I'm having difficulties understanding some material in a book I'm reading. (Hrbacek, K., Jech T., Introduction to set theory, 3rd Edt.). In the book there is a presentation of three variants of Recursion Theorem. The first variant states:

For any set $\displaystyle A$, any $\displaystyle a\in A$ and any function $\displaystyle g:A \times N \to A$ there exists unique infinite sequence $\displaystyle f:N \to A$ such that

a/ $\displaystyle f_{0}=a$

b/ $\displaystyle f_{n+1}=g(f_{n},n)$

I understand that theorem is meant to prove existence of functions, described recursively, like n! And I think I understand the proof. It introduces the term "n-step computation" which is finite sequence. The first element is the initial value and every next element is calculated from the previous, using g. Each separate computation is a function on some $\displaystyle n \in N$, hence it's a set of ordered pairs. Therefore each n-step computation is element of the power set of $\displaystyle N \times A$. Then the set of all computations may be defined:

$\displaystyle \{t \in P(N \times A) | \text{t is an n-step computation for some n}\}$

The proof procedes to show that all n-step computations for certain g are compatible functions, hence their union is a function. The proofs completes with establishing that the function has the desired properties.

So far so good, but then comes the second version - more general construct for functions like Fibonacci sequences in which each member of the sequence is calculated from several of the preceding ones:

For any set $\displaystyle S$ and any function $\displaystyle g:Seq(S) \rightarrow S$ there exists unique sequence $\displaystyle f:N \rightarrow S$ such that:

$\displaystyle f_{n}=g(<f_{0},f_{1},\cdots,f_{n-1}>)$ for all $\displaystyle n \in N$

($\displaystyle Seq(S)$ means all finite sequences of elements of S, < and > are used to denote sequences and <> is used to denote the empty sequence).

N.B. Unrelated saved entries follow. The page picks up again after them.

Lemma recv_run hs payload hs' m rest d :
  available (inbound d) = handshake_frame m ++ rest → (length m ≤ MAX_NOISE_FRAME_LEN)%nat →
  handshake_read hs m = Ok (hs', payload_write_message payload) → payload_ok payload →
  ∃ d', recv_handshake_payload hs d = Ret (d', Ok (hs', payload)) ∧ available (inbound d') = rest ∧
    outbound d' = outbound d ∧ write_faults d' = write_faults d.
Proof.
  intros Ha Hl Hr Hp. unfold handshake_frame in Ha. rewrite <-app_assoc in Ha.
  unfold recv_handshake_payload, OM_bind, OM_of.
  rewrite (read_exact_run 2 _ _ d Ha) by apply length_u16_to_be. rewrite u16_roundtrip by done.
  match goal with |- context [io_read_exact _ ?x] => set (d1 := x) end.
  rewrite (read_exact_run _ m rest d1) by done. unfold lift. rewrite Hr. cbn [map_err fst snd].
  unfold OM_lift. rewrite payload_roundtrip_lemma by done. by eexists.
Qed.

Lemma payload_small_ok key sig : carried (payload_write_message (mkNoiseHandshakePayload key sig None)) →
  payload_ok (mkNoiseHandshakePayload key sig None).
Proof.
  intros Hc. split; [|done]. unfold carried, MAX_NOISE_FRAME_LEN in Hc.
  assert (Z.of_nat (length (payload_write_message (mkNoiseHandshakePayload key sig None))) ≤ 65535) by lia. lia.
Qed.

(** An identity whose payload is not empty and fits a message. *)
Record can_shake (id : TransportIdentityManager) (pk : PublicKey) (q : bytes) (payload : NoiseHandshakePayload) : Prop := {
  shake_genuine : transport_genuine id pk;
  shake_payload : build_local_identity_payload q id = Ok payload;
  shake_key : identity_key payload ≠ [];
  shake_sig : identity_sig payload ≠ [];
  shake_carried : carried (payload_write_message payload);
}.

Lemma can_shake_verified id pk q payload hs :
  can_shake id pk q payload → get_remote_static hs = Some q →
  payload_ok payload ∧ verify_remote_identity hs payload = Ok pk ∧ identity_key payload = public_encode_protobuf pk.
Proof.
  intros [Hg Hb Hk Hs Hc] Hq. unfold build_local_identity_payload in Hb. apply try_Ok in Hb as (sig & Hsig & Hb).
  injection Hb as <-. simpl in *. split_and!; [by apply payload_small_ok| |by rewrite (transport_key _ _ Hg)].
  apply verify_remote_identity_Ok. simpl. split_and!; [done..| |].
  - rewrite (transport_key _ _ Hg). apply public_decode_encode.
  - exists q. split; [done|]. by apply (transport_signs _ _ Hg).
Qed.

Lemma generated_with params seed ka :
  params_parse NOISE_PROTOCOL_NAME = Some params → generate_local_static_keypair seed = Ok ka →
  generate_keypair params seed = Ok (static_private ka, static_public ka).
Proof.
  unfold generate_local_static_keypair. intros ->. destruct (generate_keypair params seed) as [[p q]|]; [|done].
  by intros [= <-].
Qed.

Lemma outbound_run id payload pkb pb seed ka a0 a1 a2 a3 m1 m2 m3 ta d rest :
  generate_local_static_keypair seed = Ok ka → build_local_identity_payload (static_public ka) id = Ok payload →
  build_handshake_state true (static_private ka) seed = Ok a0 →
  handshake_write a0 [] = Ok (a1, m1) → handshake_read a1 m2 = Ok (a2, payload_write_message pb) →
  verify_remote_identity a2 pb = Ok pkb → payload_ok pb → (length m2 ≤ MAX_NOISE_FRAME_LEN)%nat →
  handshake_write a2 (payload_write_message payload) = Ok (a3, m3) → into_transport_mode a3 = Ok ta →
  writable d → available (inbound d) = handshake_frame m2 ++ rest →
  ∃ d', noise_upgrade_outbound id seed d =
      Ret (d', Ok (mkNoiseUpgradeOutput ta (public_peer_id pkb) (identity_key pb))) ∧
    outbound d' = outbound d ++ handshake_frame m1 ++ handshake_frame m3 ∧ available (inbound d') = rest.
Proof.
  intros Hg Hb Hs0 Hw1 Hr2 Hv Hok Hl Hw3 Ht Hd Ha. unfold noise_upgrade_outbound, OM_bind, OM_of, lift.
  rewrite Hg, Hb, Hs0.
  destruct (send_run a0 NoiseHandshakePayload_default a1 m1 d Hw1 Hd) as (d1 & -> & Hi1 & Ho1 & Hd1).
  destruct (recv_run a1 pb a2 m2 rest d1) as (d2 & -> & Ha2 & Ho2 & Hf2); [by rewrite Hi1|done..|].
  cbn [fst snd]. rewrite Hv.
  assert (writable d2) as Hd2 by (unfold writable; by rewrite Hf2).
  destruct (send_run a2 payload a3 m3 d2 Hw3 Hd2) as (d3 & -> & Hi3 & Ho3 & _).
  rewrite Ht. exists d3. split_and!; [done| |by rewrite Hi3]. by rewrite Ho3, Ho2, Ho1, <-app_assoc.
Qed.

The proof relies on the first version of recursion theorem. We set $\displaystyle A=Seq(S)$, $\displaystyle a=<>$ and $\displaystyle G:Seq(S) \times N \rightarrow Seq(S) $, defined as:

$\displaystyle G(t,n) = t \cup \{<n,g(t)>\}$ if t is a sequence of length n

$\displaystyle G(t,n) = <>$ otherwise

Here I'm loosing the idea behind the notation and any clue how the proof stated further on works. g must stand for any function that calculates value from a given sequence. It seems that application of the first version of the recursion theorem yields a sequence that can be described this way:

$\displaystyle F_{0}=<>$

$\displaystyle F_{n+1}=F_{n}\cup\{<n,g(t)>\}$

This is actually in the book. Then the book states by now it's easy to prove that every $\displaystyle F_{n}$ is actually member of the set of all functions on n into S $\displaystyle (S^n)$. But it's not obvious to me how it is so.

$\displaystyle F_{0}=<>$

$\displaystyle F_{1}=<>\cup\{<0,g(F_{0})>\}$ ($\displaystyle g(F_{0})$ is some element of S)

$\displaystyle F_{2}=<>\cup\{<0,g(F_{0})>\}\cup\{<1,g(F_{1})>\}$

$\displaystyle \cdots$

The resulting sets of the type $\displaystyle \{<0,g(F_{0})>,<1,g(F_{1})>,\cdots\}$ do not look like function at all, if one takes a function to be set of ordered pairs. Am I reading the notation wrong here?

I am interested in other sources, where this theorem is proven this or other way, preferably more understandable for a newbie.